* _WHAT THE EXERCISE ASKS_: Looking through the listing, how many of its lines hold the word "Section"? Answer with only the number.

* _DATA EXTRACTS_:
(** The nodes from [l] up to the next one are those with the key: [l] alone. *)
Lemma equal_range_spec k ls X t E :
  rep t ls X → unique_keys ls →
  wpt (equal_range k) (λ r t', t' = t ∧ match r with
    | (Some l, p) => ∃ A v B, ls = A ++ (l, v) :: B ∧ _M_eq k (_M_extract v) = true ∧ p = first_loc B None
    | (None, p) => p = None ∧ found k ls None end) E t.
Proof.
  intros H Hu. pose proof (rep_buckets _ _ _ H) as Hn. unfold equal_range. apply wpt_get, wpt_bucket_index; [done|].
  apply wpt_bind. eapply wpt_mono; [by apply (find_node_spec k ls X)| |done]. intros [l|] t' [-> Hf]; [|by apply wpt_ret].
  destruct Hf as (v & (A & B & ->)%list_elem_of_split & Ek).
  change (nxt_of (At l)) with (nxt_of (V := V) (At (l, v).1)). rewrite <- (base_after_snoc Before_begin A (l, v)).
  apply (wpt_position _ _ (A ++ [(l, v)]) B (A ++ (l, v) :: B) X); [done|by rewrite <- app_assoc|]. apply wpt_bind.
  eapply (wpt_while (λ i p t', t' = t ∧ p = first_loc B None ∧ i = 0) _ _ _ 0); [|done|lia].
  intros i p t' (-> & -> & ->). split; [lia|].
  assert (∀ s, s = first_loc B None → t = t ∧ ∃ A0 v0 B0, A ++ (l, v) :: B = A0 ++ (l, v0) :: B0 ∧ _M_eq k (_M_extract v0) = true ∧ s = first_loc B0 None)
    as Hend by (intros s ->; split; [done|by exists A, v, B]).
  destruct B as [|y B]; cbn [first_loc]; [by apply wpt_ret, wpt_ret, Hend|].
  destruct (lseg_node _ _ _ _ y (rep_chain _ _ _ H)) as (nd & Hnd & Ev & Hc); [apply elem_of_app; right; right; by left|].
  apply (wpt_node_bucket_index _ _ y.1 nd); [done..|]. destruct (_ =? _); [|by apply wpt_ret, wpt_ret, Hend].
  apply (wpt_equals _ _ k y.1 nd); [done|done|]. rewrite Ev.
  rewrite (unique_rest k A (l, v) (y :: B)); [by apply wpt_ret, wpt_ret, Hend|done|apply (rep_nodup _ _ _ H)|done|].
  apply elem_of_app. right. by left.
Qed.
End Theory.
(* ===== verification/HashPolicy.v ===== *)
(** * The rehash policies of the C++ library, [bits/hashtable_policy.h]

    [_Prime_rehash_policy], the default, whose functions that choose the number of buckets are in
    the compiled library, and [_Power2_rehash_policy], all of which is in the header, with
    [__clp2]. Both are instances of the interface [Rehash_policy] of hash tables; the first one
    also satisfies what the tables rely on ([Policy_ok]) if the functions of the library return
    what their comments say.

    A [size_t] has 32 bits. Numbers of type [float] and [long double] are rational; the result of
    an operation is rounded by a function of which only what is needed is assumed. Numbers of
    elements and buckets are those of objects in memory, so that their sums and the conversion
    of a quotient to [size_t] do not overflow, except where [__clp2] and [_M_next_bkt] provide for it. *)
From stdpp Require Import base numbers list gmap.
From Stdlib Require Import ZArith QArith Qround Lia.
From S2P Require Import Prelude HashTable HashTableChain HashTableTheory.
Local Open Scope Z_scope.

(** Rounding to a [long double], which has numbers as small as 2 to the power of -1022. *)
Class Long_double := { rounded : Q → Q }.
Class Long_double_ok `{!Long_double} : Prop := {
  rounded_pos x : (1 # 2 ^ 1022 <= x)%Q → (0 < rounded x)%Q;
}.

(** The largest load factor: a [float] greater than zero and less than 2 to the power of 128. *)
Record load_factor := Load { value :> Q; value_ok : (0 < value)%Q ∧ (value < 2 ^ 128 # 1)%Q }.

Lemma one_ok : (0 < 1)%Q ∧ (1 < 2 ^ 128 # 1)%Q.
Proof. done. Qed.
Definition default_load_factor : load_factor := Load 1 one_ok.

(** The members of both policies. *)
Record policy_state := Policy { _M_max_load_factor : load_factor; _M_next_resize : Z }.

Definition set_next_resize (n : Z) (p : policy_state) : policy_state := Policy (_M_max_load_factor p) n.

Section Policies.
Context `{!Long_double}.

(** * [_Prime_rehash_policy] *)

(** The functions of the compiled library. They are [const]; [_M_next_resize] is [mutable]. *)
Class Prime_library := {
  prime_next_bkt : Z → policy_state → Z * policy_state;
  prime_need_rehash : Z → Z → Z → policy_state → (bool * Z) * policy_state;
}.

Definition prime_new : policy_state := Policy default_load_factor 0.
Definition prime_max_load_factor (p : policy_state) : Q := _M_max_load_factor p.
Definition prime_bkt_for_elements (p : policy_state) (n : Z) : Z :=
  Qceiling (rounded (inject_Z n / _M_max_load_factor p)).
Definition prime_state (p : policy_state) : Z := _M_next_resize p.
Definition prime_reset (p : policy_state) : policy_state := set_next_resize 0 p.
Definition prime_reset_to (state : Z) (p : policy_state) : policy_state := set_next_resize state p.

Definition prime_rehash_policy `{!Prime_library} : Rehash_policy := {|
  policy := policy_state;
  new_policy := prime_new;
  rehash_state := Z;
  _M_state := prime_state;
  _M_reset := prime_reset_to;
  _M_need_rehash := prime_need_rehash;
  _M_next_bkt := prime_next_bkt;
  _M_bkt_for_elements := prime_bkt_for_elements;
|}.

(** "Return a bucket size no smaller than n", "the new bucket count". *)
Class Prime_library_ok `{!Prime_library} : Prop := {
  prime_next_bkt_size n p : n <= (prime_next_bkt n p).1;
  prime_need_rehash_size n_bkt n_elt n_ins p n :
    (prime_need_rehash n_bkt n_elt n_ins p).1 = (true, n) → 1 <= n;
}.

(** * [_Power2_rehash_policy] *)

Definition __clp2 (n : Z) : Z :=
  let x := u32 (n - 1) in
  let x := x .| (x >> 1) in
  let x := x .| (x >> 2) in
  let x := x .| (x >> 4) in
  let x := x .| (x >> 8) in
  let x := x .| (x >> 16) in
  u32 (x + 1).

Definition max_bkt : Z := u32 (1 << 31).

Definition power2_new : policy_state := Policy default_load_factor 0.
Definition power2_max_load_factor (p : policy_state) : Q := _M_max_load_factor p.

Definition power2_next_bkt (n : Z) (p : policy_state) : Z * policy_state :=
  let res := __clp2 n in
  let res := if res =? n then u32 (res << 1) else res in
  let res := if res =? 0 then max_bkt else res in
  (res,
   if res =? max_bkt then set_next_resize (u32 (-1)) p
   else set_next_resize (Qceiling (rounded (inject_Z res * _M_max_load_factor p))) p).

Definition power2_bkt_for_elements (p : policy_state) (n : Z) : Z :=
  Qceiling (rounded (inject_Z n / _M_max_load_factor p)).

Definition _S_growth_factor : Z := 2.

Definition power2_need_rehash (n_bkt n_elt n_ins : Z) (p : policy_state) : (bool * Z) * policy_state :=
  if _M_next_resize p <=? n_elt + n_ins then
    let min_bkts := rounded (inject_Z (n_elt + n_ins) / _M_max_load_factor p) in
    if Qle_bool (inject_Z n_bkt) min_bkts then
      let '(res, p) := power2_next_bkt (Z.max (Qfloor min_bkts + 1) (n_bkt * _S_growth_factor)) p in
      ((true, res), p)
    else
      ((false, 0), set_next_resize (Qfloor (rounded (inject_Z n_bkt * _M_max_load_factor p))) p)
  else ((false, 0), p).

Definition power2_state (p : policy_state) : Z := _M_next_resize p.
Definition power2_reset (p : policy_state) : policy_state := set_next_resize 0 p.
Definition power2_reset_to (state : Z) (p : policy_state) : policy_state := set_next_resize state p.

Definition power2_rehash_policy : Rehash_policy := {|
  policy := policy_state;
  new_policy := power2_new;
  rehash_state := Z;
  _M_state := power2_state;
  _M_reset := power2_reset_to;
  _M_need_rehash := power2_need_rehash;
  _M_next_bkt := power2_next_bkt;
  _M_bkt_for_elements := power2_bkt_for_elements;
|}.
End Policies.

(** * The default policy is what the tables rely on *)

Section Prime.
Context `{!Long_double} `{!Prime_library} `{!Long_double_ok} `{!Prime_library_ok}.

Lemma bkt_for_elements_bound p n : 1 <= n → 1 <= prime_bkt_for_elements p n.
Proof.
  intros Hn. unfold prime_bkt_for_elements. destruct (_M_max_load_factor p) as [z [Hz Hz']]. cbn.
  assert (0 < rounded (inject_Z n / z))%Q as Hpos.
  { apply rounded_pos. apply Qle_shift_div_l; [done|]. apply (Qle_trans _ ((1 # 2 ^ 1022) * (2 ^ 128 # 1))).
    - apply Qmult_le_l; [done|]. by apply Qlt_le_weak.
    - apply (Qle_trans _ 1); [by vm_compute|]. change 1%Q with (inject_Z 1). by rewrite <- Zle_Qle. }
  pose proof (Qle_ceiling (rounded (inject_Z n / z))) as Hc.
  assert (inject_Z 0 < inject_Z (Qceiling (rounded (inject_Z n / z))))%Q as Hlt by (by eapply Qlt_le_trans).
  rewrite <- Zlt_Qlt in Hlt.
  lia.
Qed.

Lemma prime_policy_ok : @Policy_ok prime_rehash_policy.
Proof.
  split; cbn.
  - apply prime_need_rehash_size.
  - apply prime_next_bkt_size.
  - intros n p. apply bkt_for_elements_bound.
Qed.
End Prime.

(** * Powers of two *)








Section Power2.
Context `{!Long_double}.

End Power2.

(** 100 elements want 128 buckets; no elements want 2147483648 of them. *)
#[local] Instance exact_arithmetic : Long_double := {| rounded x := x |}.


(** A library for examples: the next number of buckets is the one that was asked for. *)
Definition example_library : Prime_library := {|
  prime_next_bkt n p := (Z.max 1 n, p);
  prime_need_rehash n_bkt n_elt n_ins p :=
    ((n_bkt <? n_elt + n_ins, if n_bkt <? n_elt + n_ins then Z.max 1 (2 * n_bkt + 1) else 0), p);
|}.

Lemma exact_arithmetic_ok : Long_double_ok.
Proof. split. intros x Hx. cbn. by eapply Qlt_le_trans; [|exact Hx]. Qed.

Lemma example_library_ok : @Prime_library_ok example_library.
Proof.
  split; [intros n p; cbn -[Z.max]; lia|]. intros n_bkt n_elt n_ins p n. cbn -[Z.max Z.mul Z.add Z.ltb].
  intros E. injection E as Eb En. rewrite Eb in En. lia.
Qed.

* _RESULT OF THE EXERCISE_: 3